**Problem to work on:**
Output only the lines of the entries that follow, starting at the one with "Lemma apart_ne (x" and running down to the one with "apply NoDup_cons in", both included and unchanged.

◆ ◆ ◆ ◆

(* ===== verification/TrapPath.v ===== *)
(** * The way into the kernel and back

    The assembly code that saves and restores registers: kernel/trampoline.S,
    kernelvec.S and swtch.S; and a system call from the [ecall] instruction to the
    instruction after it, through [uservec], [usertrap], [usertrapret] and
    [userret]. *)
From Stdlib Require Import ZArith Lia.
From stdpp Require Import prelude gmap gmultiset strings.
From S2P Require Import Prelude Bytes Param Str Riscv PhysMem Kalloc Vm VmSpec VmMap VmGrow VmFree VmCopy VmTheorems Spinlock Mutex Proc ProcSpec ProcGrow ProcFork ProcWait Exec ExecLoad ExecTheorems Console Machine Trap Isolation IsoOps TrapSafe.

#[local] Opaque memset st64 memmove.

Ltac by_decision := apply (bool_decide_eq_true_1 _); vm_compute; reflexivity.
Ltac by_not_decision := apply (bool_decide_eq_false_1 _); vm_compute; reflexivity.

(** ** Saving and restoring registers *)

Abbreviation slots := (list (reg * Z)).
Definition saves (base : reg) (l : slots) : list instr := (λ x, Sd x.1 x.2 base) <$> l.
Definition loads (base : reg) (l : slots) : list instr := (λ x, Ld x.1 x.2 base) <$> l.

(** The memory and the registers after them. *)
Definition saved (pa : Z) (r : reg → Z) (l : slots) (m : mem) : mem := foldl (λ m x, st64 m (pa + x.2) (r x.1)) m l.
Definition loaded (pa : Z) (m : mem) (l : slots) (r : reg → Z) : reg → Z := foldl (λ r x, upd r x.1 (ld64 m (pa + x.2))) r l.

Lemma upd_eq {A} `{EqDecision A} (f : A → Z) x v : upd f x v x = v.
Proof. unfold upd. by rewrite decide_True. Qed.
Lemma upd_ne {A} `{EqDecision A} (f : A → Z) x y v : y ≠ x → upd f x v y = f y.
Proof. intros Hne. unfold upd. by rewrite decide_False. Qed.

(** The slots do not overlap. *)
Definition slots_apart (l : list Z) : Prop := NoDup l ∧ Forall (λ o, o mod 8 = 0) l.

Lemma apart_ne (x y : Z) pa : x mod 8 = 0 → y mod 8 = 0 → x ≠ y → pa + x + 8 ≤ pa + y ∨ pa + y + 8 ≤ pa + x.
Proof. intros. zlia. Qed.

Lemma ld64_saved_ne pa r l m o : o mod 8 = 0 → Forall (λ o, o mod 8 = 0) l.*2 → o ∉ l.*2 → ld64 (saved pa r l m) (pa + o) = ld64 m (pa + o).
Proof.
  intros Ho. revert m. induction l as [|[x y] l IH]; intros m Hall Hnin; [done|]. cbn in *. apply Forall_cons in Hall as [Hy Hall].
  apply not_elem_of_cons in Hnin as [Hne Hnin]. unfold saved in *. cbn. rewrite IH by done. apply ld64_st64_ne. by apply apart_ne.
Qed.

Lemma ld64_saved pa r l m x o : slots_apart l.*2 → (x, o) ∈ l → ld64 (saved pa r l m) (pa + o) = u64 (r x).
Proof.
  intros [Hnd Hall]. revert m. induction l as [|[y o'] l IH]; intros m; [by intros ?%not_elem_of_nil|]. cbn in Hnd, Hall.
  apply NoDup_cons in Hnd as [Hnin Hnd]. apply Forall_cons in Hall as [Ho' Hall].
  intros [[= -> ->]|Hin]%elem_of_cons; [|by apply IH]. change (saved pa r ((y, o') :: l) m) with (saved pa r l (st64 m (pa + o') (r y))).
  rewrite ld64_saved_ne by done. apply ld64_st64_eq.
Qed.

Lemma saved_outside pa r l m a : Forall (λ o, 0 ≤ o ∧ o + 8 ≤ 4096) l.*2 → ¬ in_page pa a → ld (saved pa r l m) a = ld m a.
Proof.
  intros Hall Ha. revert m. induction l as [|[x o] l IH]; intros m; [done|]. cbn in *. apply Forall_cons in Hall as [Ho Hall].
  unfold saved in *. cbn. rewrite IH by done. apply ld_st64_ne. unfold in_page in Ha. lia.
Qed.

Lemma saved_apart pa r l m a : (∀ x o, (x, o) ∈ l → ¬ (pa + o ≤ a < pa + o + 8)) → ld (saved pa r l m) a = ld m a.
Proof.
  revert m. induction l as [|[x o] l IH]; intros m Ha; [done|]. unfold saved in *. cbn.
  rewrite IH; [apply ld_st64_ne; assert (¬ (pa + o ≤ a < pa + o + 8)) by (apply (Ha x), elem_of_cons; by left); lia|]. intros y o' Hy. apply (Ha y), elem_of_cons. by right.
Qed.

Lemma loaded_ne pa m l r x : x ∉ l.*1 → loaded pa m l r x = r x.
Proof.
  revert r. induction l as [|[y o] l IH]; intros r; [done|]. cbn. intros [Hne Hnin]%not_elem_of_cons. unfold loaded in *. cbn.
  rewrite IH by done. by apply upd_ne.
Qed.

Lemma loaded_eq pa m l r x o : NoDup l.*1 → (x, o) ∈ l → loaded pa m l r x = ld64 m (pa + o).
Proof.
  revert r. induction l as [|[y o'] l IH]; intros r; [by intros _ ?%not_elem_of_nil|]. cbn [fmap list_fmap fst]. intros [Hnin Hnd]%NoDup_cons.
  intros [[= -> ->]|Hin]%elem_of_cons; [|by apply IH]. change (loaded pa m ((y, o') :: l) r) with (loaded pa m l (upd r y (ld64 m (pa + o')))).
  rewrite loaded_ne by done. apply upd_eq.
Qed.

Lemma saved_ext pa r r' l m : (∀ x, x ∈ l.*1 → r x = r' x) → saved pa r l m = saved pa r' l m.
Proof.
  revert m. induction l as [|[y o] l IH]; intros m Hx; [done|]. unfold saved in *. cbn in *. rewrite (Hx y) by (apply elem_of_cons; by left).
  apply IH. intros x Hin. apply Hx, elem_of_cons. by right.
Qed.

◆ ◆ ◆ ◆

**Response for this exercise:**
Lemma apart_ne (x y : Z) pa : x mod 8 = 0 → y mod 8 = 0 → x ≠ y → pa + x + 8 ≤ pa + y ∨ pa + y + 8 ≤ pa + x.
Proof. intros. zlia. Qed.

Lemma ld64_saved_ne pa r l m o : o mod 8 = 0 → Forall (λ o, o mod 8 = 0) l.*2 → o ∉ l.*2 → ld64 (saved pa r l m) (pa + o) = ld64 m (pa + o).
Proof.
  intros Ho. revert m. induction l as [|[x y] l IH]; intros m Hall Hnin; [done|]. cbn in *. apply Forall_cons in Hall as [Hy Hall].
  apply not_elem_of_cons in Hnin as [Hne Hnin]. unfold saved in *. cbn. rewrite IH by done. apply ld64_st64_ne. by apply apart_ne.
Qed.

Lemma ld64_saved pa r l m x o : slots_apart l.*2 → (x, o) ∈ l → ld64 (saved pa r l m) (pa + o) = u64 (r x).
Proof.
  intros [Hnd Hall]. revert m. induction l as [|[y o'] l IH]; intros m; [by intros ?%not_elem_of_nil|]. cbn in Hnd, Hall.
  apply NoDup_cons in Hnd as [Hnin Hnd]. apply Forall_cons in Hall as [Ho' Hall].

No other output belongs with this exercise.